**Given records:**
Lemma collectNode_spec (maxCount maxDepth : Z) (n : node) :
  ∀ (k : nat) (currentDepth : Z) (urls : list string),
    maxDepth - currentDepth = Z.of_nat k →
    (length urls < Z.to_nat maxCount)%nat →
    collectNode maxCount maxDepth currentDepth n urls =
      take (Z.to_nat maxCount) (urls ++ urlsWithin k n).
Proof.
  induction n as [nm u p cs sc e hc pp bs IH _] using node_ind.
  intros k cd urls Hk Hlen. rewrite collectNode_eq. cbv zeta.
  set (n := Node nm u p cs sc e hc pp bs) in *. cbn [children n].
  assert (Hown : (length (urls ++ ownUrl n) ≤ Z.to_nat maxCount)%nat).
  { rewrite length_app. unfold ownUrl. destruct (url n); [|cbn; lia].
    destruct (_ && _); cbn; lia. }
  destruct cs as [|c cs].
  { destruct k; cbn [urlsWithin children n mbind list_bind];
      rewrite ?app_nil_r; by rewrite take_ge. }
  set (l := c :: cs) in *.
  destruct k as [|k].
  - replace (cd + 1 >? maxDepth) with true
      by (symmetry; rewrite Z.gtb_ltb; apply Z.ltb_lt; lia).
    cbn [orb urlsWithin]. rewrite app_nil_r. by rewrite take_ge.
  - replace (cd + 1 >? maxDepth) with false
      by (symmetry; rewrite Z.gtb_ltb; apply Z.ltb_ge; lia).
    cbn [orb urlsWithin children n].
    destruct (Z.of_nat (length (urls ++ ownUrl n)) >=? maxCount) eqn:Hfull.
    + apply geb_length in Hfull; [|done].
      by rewrite app_assoc, take_app_le, take_ge by lia.
    + rewrite (collectLoop_spec maxCount maxDepth (cd + 1) k l); [|..|done].
      * by rewrite app_assoc.
      * eapply Forall_impl; [exact IH|]. intros x Hx urls' Hlen'.
        apply Hx; [lia|done].
Qed.

(** X3. [collectUrlsForCapture(nodes, maxCount)] returns the first
    [maxCount] entries of the list, in pre-order, of the urls of the
    non-ellipsis nodes with a url among [nodes], their children and their
    grandchildren; a [maxCount] of zero or less gives the empty list. *)
Theorem collectUrlsForCapture_spec (nodes : list node) (maxCount : Z) :
  collectUrlsForCapture nodes maxCount =
    take (Z.to_nat maxCount) (nodes ≫= urlsWithin 2).
Proof.
  unfold collectUrlsForCapture, collect. cbn [orb length].
  change (0 >? 2) with false. cbn [orb].
  destruct (Z.of_nat 0 >=? maxCount) eqn:Hz.
  - rewrite Z.geb_leb in Hz. apply Z.leb_le in Hz.
    by replace (Z.to_nat maxCount) with 0%nat by lia.
  - change (collectLoop maxCount 2 0 nodes [] =
            take (Z.to_nat maxCount) ([] ++ (nodes ≫= urlsWithin 2))).
    apply collectLoop_spec; [|cbn; lia].
    apply Forall_forall. intros c _ urls Hlen.
    by apply collectNode_spec.
Qed.

(** X4. A click on an ellipsis node either sends nothing, or sends one
    [captureMore] request and locks the page; the request then names at
    least one and at most ten urls, none of them captured before, all of
    them urls of the nodes about to be revealed, their children or their
    grandchildren, and the display tree is not touched until the answer
    arrives. *)
Theorem handleExpandClick_request (p : page) (ellipsisD3Node : list nat) :
  let p' := handleExpandClick p ellipsisD3Node in
  pageSent p' = pageSent p ∨
  ∃ e urls,
    nodeAt (currentTreeData p) ellipsisD3Node = Some e ∧
    pageSent p' =
      pageSent p ++
      [MsgCaptureMore urls (parentPath e) (optionsOf (currentReportData p))] ∧
    urls ≠ [] ∧ (length urls ≤ 10)%nat ∧
    (∀ u, u ∈ urls →
       (u ∉ capturedUrlSet (currentReportData p)) ∧
       u ∈ (js_slice (hiddenChildren e) 0 (batchSizeOf e) ≫= urlsWithin 2)) ∧
    isExpanding p' = true ∧ currentTreeData p' = currentTreeData p.
Proof.
  cbv zeta. unfold handleExpandClick.
  destruct (isExpanding p); [by left|].
  destruct (nodeAt (currentTreeData p) ellipsisD3Node) as [e|] eqn:He; [|by left].
  destruct (hiddenChildren e) as [|h hs] eqn:Hh; [by left|].
  set (new := js_slice (h :: hs) 0 (batchSizeOf e)).
  assert (Hspec : collectUrlsForCapture new 10 = take 10 (new ≫= urlsWithin 2)).
  { unfold collectUrlsForCapture, collect. cbn [orb length].
    change (collectLoop 10 2 0 new [] = take 10 ([] ++ (new ≫= urlsWithin 2))).
    apply collectLoop_spec; [|cbn; lia].
    apply Forall_forall. intros c _ urls Hlen. by apply collectNode_spec. }
  destruct (filter _ (collectUrlsForCapture new 10)) as [|u us] eqn:Hf; [by left|].
  right. exists e, (u :: us). cbn [pageSent isExpanding currentTreeData].
  split; [done|]. split; [done|]. split; [done|]. split.
  - rewrite <- Hf. etrans; [apply length_filter|].
    rewrite Hspec, length_take. lia.
  - split; [|done]. intros x Hx. rewrite <- Hf in Hx.
    apply list_elem_of_filter in Hx as [Hnew Hx]. split; [done|].
    rewrite Hspec in Hx. apply subseteq_take in Hx. by rewrite Hh.
Qed.

(** ** Export (report.js, collectScreenshots) *)

(** The object that [collectScreenshots] pushes for a node. *)
Record card := Card {
  card_name : string;
  card_path : string;
  card_url : option string;
  card_screenshot : option string }.

Definition cardOf (n : node) : card :=
  Card (name n) (path n) (url n) (screenshot n).

(** [collectScreenshots(node, result)]: the [result] array afterwards. *)
Fixpoint collectScreenshots (n : node) (result : list card) : list card :=
  let result :=
    if truthy (screenshot n) && truthy (url n) then result ++ [cardOf n]
    else result in
  foldl (λ result child, collectScreenshots child result) result (children n).

(** X5. [collectScreenshots] appends to [result], in pre-order, one card
    for each node that has both a screenshot and a url, and nothing else;
    what [result] held before is kept in front. *)
Theorem collectScreenshots_spec (n : node) (result : list card) :
  collectScreenshots n result =
    result ++
    (cardOf <$> filter (λ x, truthy (screenshot x) && truthy (url x) = true)
                  (subnodes n)).
Proof.
  revert result. induction n as [nm u p cs sc e hc pp bs IH _] using node_ind.
  intros result. cbn [collectScreenshots subnodes children screenshot url].
  set (n := Node nm u p cs sc e hc pp bs).
  rewrite filter_cons. cbn [screenshot url n].
  set (r0 := if truthy sc && truthy u then result ++ [cardOf n] else result).
  assert (Hr0 : ∀ rest : list node,
    r0 ++ (cardOf <$> rest) =
    result ++ (cardOf <$> (if decide (truthy sc && truthy u = true)
                           then n :: rest else rest))).
  { intros rest. unfold r0. destruct (truthy sc && truthy u).
    - rewrite decide_True by done. by rewrite <- app_assoc.
    - by rewrite decide_False by done. }
  rewrite <- Hr0. clear Hr0. generalize r0. clear r0.
  induction IH as [|c l Hc _ IHl]; intros r0; [by rewrite app_nil_r|].
  cbn [foldl mbind list_bind]. rewrite IHl, Hc.
  by rewrite filter_app, fmap_app, app_assoc.
Qed.

(** ** truncateText (report.js) *)

(** [text.substring(0, end)] *)
Definition js_substring_to (text : string) (e : Z) : string :=
  String.substring 0
    (Z.to_nat (Z.min (Z.max e 0) (Z.of_nat (String.length text)))) text.

Definition truncateText (text : string) (maxLength : Z) : string :=
  if Z.of_nat (String.length text) <=? maxLength then text
  else js_substring_to text (maxLength - 2) +:+ "...".

Lemma substring_length (m : nat) (s : string) :
  String.length (String.substring 0 m s) = Nat.min m (String.length s).
Proof.
  revert m. induction s as [|c s IH]; intros [|m]; try done.
  cbn. by rewrite IH.
Qed.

**Exercise directions:**
Start with the line above that contains "n mbind list_bind];" and stop after the line that contains "in Hfull; [|done].". Output those lines exactly, and only those.

**Result of the task:**
  { destruct k; cbn [urlsWithin children n mbind list_bind];
      rewrite ?app_nil_r; by rewrite take_ge. }
  set (l := c :: cs) in *.
  destruct k as [|k].
  - replace (cd + 1 >? maxDepth) with true
      by (symmetry; rewrite Z.gtb_ltb; apply Z.ltb_lt; lia).
    cbn [orb urlsWithin]. rewrite app_nil_r. by rewrite take_ge.
  - replace (cd + 1 >? maxDepth) with false
      by (symmetry; rewrite Z.gtb_ltb; apply Z.ltb_ge; lia).
    cbn [orb urlsWithin children n].
    destruct (Z.of_nat (length (urls ++ ownUrl n)) >=? maxCount) eqn:Hfull.
    + apply geb_length in Hfull; [|done].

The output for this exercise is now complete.